→ Problem statement
Of the entries below, return only those lines from the line with "Lemma matches_sem r" to the line with "<- IH1. split; [done|].", exactly, both included.

→ Exercise materials
■ ■ ■ ■

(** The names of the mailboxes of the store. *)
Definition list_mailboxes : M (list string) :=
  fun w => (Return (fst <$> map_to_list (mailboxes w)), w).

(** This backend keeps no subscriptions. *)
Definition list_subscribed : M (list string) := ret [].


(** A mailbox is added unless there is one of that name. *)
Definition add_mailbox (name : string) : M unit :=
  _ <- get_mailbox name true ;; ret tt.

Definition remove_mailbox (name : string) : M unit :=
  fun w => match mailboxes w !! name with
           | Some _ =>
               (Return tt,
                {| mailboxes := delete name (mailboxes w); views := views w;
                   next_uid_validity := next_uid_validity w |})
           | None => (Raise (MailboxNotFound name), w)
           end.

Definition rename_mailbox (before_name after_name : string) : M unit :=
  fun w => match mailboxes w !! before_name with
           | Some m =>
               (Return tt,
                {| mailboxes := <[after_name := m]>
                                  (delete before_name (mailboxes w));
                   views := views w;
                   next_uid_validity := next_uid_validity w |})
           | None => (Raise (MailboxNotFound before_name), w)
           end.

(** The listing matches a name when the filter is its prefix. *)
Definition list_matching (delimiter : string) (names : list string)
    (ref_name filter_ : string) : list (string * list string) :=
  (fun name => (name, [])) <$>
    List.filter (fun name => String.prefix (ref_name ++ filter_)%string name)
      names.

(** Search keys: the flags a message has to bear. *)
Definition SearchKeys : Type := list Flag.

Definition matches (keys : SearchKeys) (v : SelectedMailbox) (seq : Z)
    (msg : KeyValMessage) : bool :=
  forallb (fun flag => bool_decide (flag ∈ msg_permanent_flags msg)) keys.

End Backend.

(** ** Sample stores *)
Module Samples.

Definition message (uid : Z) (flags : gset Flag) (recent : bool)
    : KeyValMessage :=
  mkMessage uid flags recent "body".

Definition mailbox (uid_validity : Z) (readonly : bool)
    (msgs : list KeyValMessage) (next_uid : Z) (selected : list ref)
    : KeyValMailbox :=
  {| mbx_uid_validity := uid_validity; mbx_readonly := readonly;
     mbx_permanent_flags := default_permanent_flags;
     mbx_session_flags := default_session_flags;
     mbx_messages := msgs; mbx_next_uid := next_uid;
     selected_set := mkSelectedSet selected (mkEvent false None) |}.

■ ■ ■ ■

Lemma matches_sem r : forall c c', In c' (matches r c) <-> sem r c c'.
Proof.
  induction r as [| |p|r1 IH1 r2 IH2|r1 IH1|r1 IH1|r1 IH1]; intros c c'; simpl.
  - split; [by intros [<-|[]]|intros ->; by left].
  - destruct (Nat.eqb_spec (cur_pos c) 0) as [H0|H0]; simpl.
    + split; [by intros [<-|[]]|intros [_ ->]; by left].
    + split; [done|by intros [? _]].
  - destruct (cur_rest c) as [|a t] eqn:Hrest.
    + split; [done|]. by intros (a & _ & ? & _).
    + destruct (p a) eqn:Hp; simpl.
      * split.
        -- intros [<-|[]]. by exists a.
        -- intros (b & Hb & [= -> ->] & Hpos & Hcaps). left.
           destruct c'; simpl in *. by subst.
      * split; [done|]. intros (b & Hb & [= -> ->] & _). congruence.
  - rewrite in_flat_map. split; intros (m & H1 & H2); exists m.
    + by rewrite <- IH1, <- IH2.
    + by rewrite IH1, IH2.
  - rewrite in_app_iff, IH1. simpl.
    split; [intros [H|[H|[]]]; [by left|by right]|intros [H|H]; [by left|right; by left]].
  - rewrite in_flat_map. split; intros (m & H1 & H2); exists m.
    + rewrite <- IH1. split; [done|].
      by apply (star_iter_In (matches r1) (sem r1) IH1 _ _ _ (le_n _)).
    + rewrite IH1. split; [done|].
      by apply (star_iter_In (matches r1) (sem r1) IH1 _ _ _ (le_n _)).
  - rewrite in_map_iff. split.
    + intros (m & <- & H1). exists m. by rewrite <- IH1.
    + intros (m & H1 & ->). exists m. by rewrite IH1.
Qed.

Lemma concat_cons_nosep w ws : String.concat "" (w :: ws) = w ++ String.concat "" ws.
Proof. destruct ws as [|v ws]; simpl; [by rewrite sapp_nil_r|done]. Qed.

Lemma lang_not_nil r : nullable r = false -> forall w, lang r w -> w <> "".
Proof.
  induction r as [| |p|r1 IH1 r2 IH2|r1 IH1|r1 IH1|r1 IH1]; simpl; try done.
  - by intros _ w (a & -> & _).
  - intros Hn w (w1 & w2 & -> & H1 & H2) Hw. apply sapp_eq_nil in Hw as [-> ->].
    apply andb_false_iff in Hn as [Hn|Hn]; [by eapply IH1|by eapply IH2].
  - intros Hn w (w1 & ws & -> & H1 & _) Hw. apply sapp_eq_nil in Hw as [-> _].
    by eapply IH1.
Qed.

■ ■ ■ ■

→ Exercise response
Lemma matches_sem r : forall c c', In c' (matches r c) <-> sem r c c'.
Proof.
  induction r as [| |p|r1 IH1 r2 IH2|r1 IH1|r1 IH1|r1 IH1]; intros c c'; simpl.
  - split; [by intros [<-|[]]|intros ->; by left].
  - destruct (Nat.eqb_spec (cur_pos c) 0) as [H0|H0]; simpl.
    + split; [by intros [<-|[]]|intros [_ ->]; by left].
    + split; [done|by intros [? _]].
  - destruct (cur_rest c) as [|a t] eqn:Hrest.
    + split; [done|]. by intros (a & _ & ? & _).
    + destruct (p a) eqn:Hp; simpl.
      * split.
        -- intros [<-|[]]. by exists a.
        -- intros (b & Hb & [= -> ->] & Hpos & Hcaps). left.
           destruct c'; simpl in *. by subst.
      * split; [done|]. intros (b & Hb & [= -> ->] & _). congruence.
  - rewrite in_flat_map. split; intros (m & H1 & H2); exists m.
    + by rewrite <- IH1, <- IH2.
    + by rewrite IH1, IH2.
  - rewrite in_app_iff, IH1. simpl.
    split; [intros [H|[H|[]]]; [by left|by right]|intros [H|H]; [by left|right; by left]].
  - rewrite in_flat_map. split; intros (m & H1 & H2); exists m.
    + rewrite <- IH1. split; [done|].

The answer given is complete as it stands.